◆ **Description of the task**
Which lines of the data below contain "pose"? Please show them all.

◆ **Listed records**
(** ** Any message over the characters of the compressed text *)

(** After compressing, on a fresh instance, a text with at least two distinct
    characters, every message made of characters of that text is encoded by
    the code book and decoded back to itself. *)
Theorem codebook_roundtrip_any_message text encoded self message :
  (2 ≤ length (frequency_of text))%nat →
  compress text init = (Ok encoded, self) →
  (∀ c, c ∈ message → c ∈ text) →
  ∃ e, encoded_text message self = (Ok e, self) ∧
       decompress e self = (Ok message, self).
Proof.
  intros Hlen (Hne & r & self0 & Htree & Hcodes & _)%compress_inv Hmsg.
  destruct (frequency_of_keys text) as [Hnd Hkeys].
  destruct (fresh_codebook _ _ _ _ Hnd Htree Hcodes) as (Hfree & Hinv & Hall & Hlong & _).
  destruct (decode_encode (codes self) (reverse_mapping self) message [] Hfree)
    as (e & He & Hdec).
  { intros c Hc. destruct (Hall c) as [p Hp]; [by apply Hkeys, Hmsg|].
    exists p. split; [done|]. split; [by eapply Hlong|]. by apply Hinv. }
  exists e. unfold encoded_text, decompress. by rewrite He, Hdec.
Qed.

Lemma codebook_roundtrip_any_message_witness :
  ∃ e, encoded_text (str "cabbage") (compress (str "abcdefg") init).2
         = (Ok e, (compress (str "abcdefg") init).2) ∧
       decompress e (compress (str "abcdefg") init).2
         = (Ok (str "cabbage"), (compress (str "abcdefg") init).2).
Proof.
  eapply (codebook_roundtrip_any_message (str "abcdefg")).
  - vm_compute. lia.
  - vm_compute. reflexivity.
  - intros c Hc. vm_compute in Hc. vm_compute.
    repeat (apply elem_of_cons in Hc as [->|Hc]; [set_solver|]).
    by apply elem_of_nil in Hc.
Defined.

(** ** Compressing the same text again *)

Lemma HuffmanCoding_eq (s1 s2 : HuffmanCoding) :
  codes s1 = codes s2 → reverse_mapping s1 = reverse_mapping s2 → root s1 = root s2 →
  s1 = s2.
Proof. destruct s1, s2. simpl. by intros -> -> ->. Qed.

Lemma foldl_assign_twice self table :
  NoDup table.*1 → NoDup table.*2 →
  foldl assign (foldl assign self table) table = foldl assign self table.
Proof.
  intros Hnd1 Hnd2. apply HuffmanCoding_eq.
  - apply map_eq. intros c. destruct (decide (c ∈ table.*1)) as [Hin|Hin].
    + apply list_elem_of_fmap in Hin as ([c' p] & -> & Hin).
      by rewrite !(foldl_assign_codes _ table c' p).
    + by rewrite foldl_assign_codes_other.
  - apply map_eq. intros p. destruct (decide (p ∈ table.*2)) as [Hin|Hin].
    + apply list_elem_of_fmap in Hin as ([c p'] & -> & Hin).
      by rewrite !(foldl_assign_reverse _ table c p').
    + by rewrite foldl_assign_reverse_other.
  - by rewrite !foldl_assign_root.
Qed.

(** Compressing a text, then the same text again on the same instance, gives
    the same outcome and leaves the instance as the first call left it. *)
Theorem compress_idempotent text self :
  compress text (compress text self).2 = compress text self.
Proof.
  destruct text as [|c text]; [done|].
  destruct (compress_eq (c :: text) self) as (r & Htree & Hcomp); [done|].
  rewrite Hcomp. cbn [snd].
  set (self' := foldl assign (set_root self r) (code_table r [])).
  destruct (compress_eq (c :: text) self') as (r' & Htree' & Hcomp'); [done|].
  pose proof Htree as (_ & _ & Hr & Hsym & _)%build_tree_inv.
  assert (r' = r) as ->.
  { unfold build_tree, mbind, M_bind in Htree, Htree'.
    destruct (build_heap_perm (frequency_of (c :: text)) self) as (h & Hh & _).
    destruct (build_heap_perm (frequency_of (c :: text)) self') as (h' & Hh' & _).
    assert (h' = h) as -> by (unfold build_heap, mret, M_ret in *; congruence).
    rewrite Hh in Htree. rewrite Hh' in Htree'. unfold merge_nodes in *.
    destruct (merge_loop _ _) as [hh| |]; [|done..].
    destruct (hh !! 0%nat); by simplify_eq. }
  rewrite Hcomp'.
  assert (set_root self' r = self') as ->.
  { apply HuffmanCoding_eq; try done. unfold self'. by rewrite foldl_assign_root. }
  unfold self'. rewrite foldl_assign_twice; [done| |by apply code_table_NoDup_codes].
  rewrite code_table_symbols, Hsym. apply frequency_of_keys.
Qed.

(** ** The length of the compressed string *)

Lemma weighted_length_dict_incr codes frequency char :
  weighted_length codes (dict_incr frequency char) =
  weighted_length codes frequency + code_length codes char.
Proof.
  induction frequency as [|[k v] frequency IH]; simpl; [lia|].
  destruct (decide (k = char)) as [->|Hne]; simpl; lia.
Qed.

Lemma weighted_length_foldl codes frequency text :
  weighted_length codes (foldl dict_incr frequency text) =
  weighted_length codes frequency
  + Z.of_nat (length (text ≫= λ c, default [] (codes !! c))).
Proof.
  revert frequency. induction text as [|char text IH]; intros frequency.
  { cbn [foldl]. change (length _) with 0%nat. lia. }
  cbn [foldl]. rewrite IH, weighted_length_dict_incr, bind_cons, length_app.
  unfold code_length. lia.
Qed.

Lemma code_table_depth n current_code c p :
  huffman_tree n → (c, p) ∈ code_table n current_code →
  (length p ≤ length current_code + count_internal n)%nat.
Proof.
  intros Hn. revert current_code.
  induction Hn as [c0 f0|f0 l r Hl IHl Hr IHr Hf]; intros current_code Hin.
  - simpl in Hin. apply list_elem_of_singleton in Hin. simplify_eq. lia.
  - destruct (count_merged None f0 l r) as [_ ->]; [by apply huffman_tree_not_None|].
    cbn [code_table app] in Hin. apply elem_of_app in Hin as [Hin|Hin].
    + apply IHl in Hin. rewrite length_app in Hin. simpl in Hin. lia.
    + apply IHr in Hin. rewrite length_app in Hin. simpl in Hin. lia.
Qed.

Lemma length_bind_bounds {A B} (f : A → list B) (l : list A) (lo hi : nat) :
  (∀ x, x ∈ l → lo ≤ length (f x) ≤ hi)%nat →
  (lo * length l ≤ length (l ≫= f) ≤ hi * length l)%nat.
Proof.
  induction l as [|x l IH]; intros Hall.
  { change ([] ≫= f) with (@nil B). simpl. lia. }
  rewrite bind_cons, length_app. destruct (Hall x) as [??]; [by left|].
  destruct IH as [??]; [intros y Hy; apply Hall; by right|]. simpl. lia.
Qed.

Lemma compress_length_bounds text self encoded self' :
  compress text self = (Ok encoded, self') →
  Z.of_nat (length encoded) = weighted_length (codes self') (frequency_of text) ∧
  ((2 ≤ length (frequency_of text))%nat →
   (length text ≤ length encoded)%nat ∧
   (length encoded ≤ (length (frequency_of text) - 1) * length text)%nat).
Proof.
  intros Hrun. pose proof Hrun as (Hne & r & self0 & Htree & Hcodes & Henc)%compress_inv.
  destruct (compress_Ok text self Hne) as (encoded' & self'' & Hrun' & Hall & Heq).
  rewrite Hrun in Hrun'. injection Hrun' as <- <-.
  split.
  { unfold frequency_of. rewrite weighted_length_foldl, <-Heq. simpl. lia. }
  intros Hlen.
  pose proof Htree as (_ & -> & Hr & Hsym & _)%build_tree_inv.
  rewrite build_codes_eq in Hcodes. injection Hcodes as <-.
  destruct (frequency_of_keys text) as [Hnd Hkeys].
  destruct (huffman_tree_counts r Hr) as [Hleaves Hint].
  pose proof (Permutation_length Hsym) as Hsize. rewrite length_fmap in Hsize.
  assert (∀ c, c ∈ text →
    (1 ≤ length (default [] (codes (foldl assign (set_root self r) (code_table r []))
                               !! c)) ≤ length (frequency_of text) - 1)%nat) as Hbounds.
  { intros c Hc. apply Hkeys in Hc. rewrite <-Hsym, <-(code_table_symbols r []) in Hc.
    apply list_elem_of_fmap in Hc as ([c' p] & -> & Hin).
    rewrite (foldl_assign_codes _ _ c' p); [|by rewrite code_table_symbols, Hsym|done].
    simpl. split.
    - destruct Hr as [c0 f0|f0 l0 r0 _ _ _]; [simpl in *; lia|].
      apply code_table_longer in Hin. simpl in Hin. lia.
    - apply (code_table_depth _ _ _ _ Hr) in Hin. simpl in Hin. lia. }
  apply length_bind_bounds in Hbounds. rewrite <-Heq in Hbounds. lia.
Qed.

(** The compressed string has as many bits as the sum, over the frequency
    table, of count times code length; with [N >= 2] distinct characters it
    has at least one bit and at most [N - 1] bits per character of the
    text. *)
Theorem compress_length text self encoded self' :
  compress text self = (Ok encoded, self') →
  Z.of_nat (length encoded) = weighted_length (codes self') (frequency_of text) ∧
  ((2 ≤ length (frequency_of text))%nat →
   (length text ≤ length encoded)%nat ∧
   (length encoded ≤ (length (frequency_of text) - 1) * length text)%nat).
Proof. apply compress_length_bounds. Qed.

Lemma compress_length_witness :
  Z.of_nat (length (str "01001100100111")) =
    weighted_length (codes (compress (str "abacabad") init).2)
                    (frequency_of (str "abacabad")) ∧
  ((2 ≤ length (frequency_of (str "abacabad")))%nat →
   (length (str "abacabad") ≤ length (str "01001100100111"))%nat ∧
   (length (str "01001100100111")
    ≤ (length (frequency_of (str "abacabad")) - 1) * length (str "abacabad"))%nat).
Proof.
  eapply (compress_length (str "abacabad") init).
  vm_compute. reflexivity.
Defined.

(** ** The heap order kept by [heappush] and [heappop] *)

Lemma parent_lt (i : nat) : (0 < i)%nat → ((i - 1) / 2 < i)%nat.
Proof.
  intros Hi. pose proof (Nat.div_mod_eq (i - 1) 2).
  pose proof (Nat.mod_upper_bound (i - 1) 2). lia.
Qed.

Lemma parent_child (c p : nat) :
  (0 < c)%nat → ((c - 1) / 2)%nat = p ↔ c = (2 * p + 1)%nat ∨ c = (2 * p + 1 + 1)%nat.
Proof.
  intros Hc. pose proof (Nat.div_mod_eq (c - 1) 2).
  pose proof (Nat.mod_upper_bound (c - 1) 2). split; [lia|].
  intros [->| ->].
  - replace (2 * p + 1 - 1)%nat with (p * 2)%nat by lia. by rewrite Nat.div_mul.
  - replace (2 * p + 1 + 1 - 1)%nat with (1 + p * 2)%nat by lia.
    by rewrite Nat.div_add.
Qed.

Section HeapOrder.
Context {A : Type} (key : A → Z) (lt : A → A → bool).
Context (Hlt : ∀ a b, lt a b = (key a <? key b)).
Implicit Types (heap : list A) (x y : A).

Lemma hole_ordered_insert heap pos x :
  hole_ordered key heap pos → hole_ordered key (<[pos := x]> heap) pos.
Proof.
  intros [H1 H2]. split.
  - intros i y p Hi Hne Hpar. rewrite !list_lookup_insert_ne by done. by apply H1.
  - intros c y g Hpos Hc Hpar. pose proof (parent_lt c Hc). pose proof (parent_lt pos Hpos).
    rewrite !list_lookup_insert_ne by lia. by apply H2.
Qed.

(** Dropping an item in the hole gives an ordered heap when the item is not
    below the parent of the hole and not above its children. *)
Lemma fill_hole heap pos x :
  (pos < length heap)%nat → hole_ordered key heap pos →
  (∀ p, (0 < pos)%nat → heap !! ((pos - 1) / 2)%nat = Some p → key p ≤ key x) →
  (∀ c y, (0 < c)%nat → ((c - 1) / 2)%nat = pos → heap !! c = Some y → key x ≤ key y) →
  heap_ordered key (<[pos := x]> heap).
Proof.
  intros Hpos [H1 H2] Hparent Hchild i y p Hi Hy Hp.
  pose proof (parent_lt i Hi) as Hlti.
  destruct (decide (i = pos)) as [->|Hne].
  - rewrite list_lookup_insert_eq in Hy by done. injection Hy as <-.
    rewrite list_lookup_insert_ne in Hp by lia. by apply Hparent.
  - rewrite list_lookup_insert_ne in Hy by done.
    destruct (decide (((i - 1) / 2)%nat = pos)) as [Heq|Hne'].
    + rewrite Heq, list_lookup_insert_eq in Hp by done. injection Hp as <-.
      by eapply Hchild.
    + rewrite list_lookup_insert_ne in Hp by done. by eapply H1.
Qed.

◆ **Reply to the task**
  pose proof Htree as (_ & _ & Hr & Hsym & _)%build_tree_inv.
  intros Hrun. pose proof Hrun as (Hne & r & self0 & Htree & Hcodes & Henc)%compress_inv.
  pose proof Htree as (_ & -> & Hr & Hsym & _)%build_tree_inv.
  pose proof (Permutation_length Hsym) as Hsize. rewrite length_fmap in Hsize.
  intros Hi. pose proof (Nat.div_mod_eq (i - 1) 2).
  pose proof (Nat.mod_upper_bound (i - 1) 2). lia.
  intros Hc. pose proof (Nat.div_mod_eq (c - 1) 2).
  pose proof (Nat.mod_upper_bound (c - 1) 2). split; [lia|].
  - intros c y g Hpos Hc Hpar. pose proof (parent_lt c Hc). pose proof (parent_lt pos Hpos).
  pose proof (parent_lt i Hi) as Hlti.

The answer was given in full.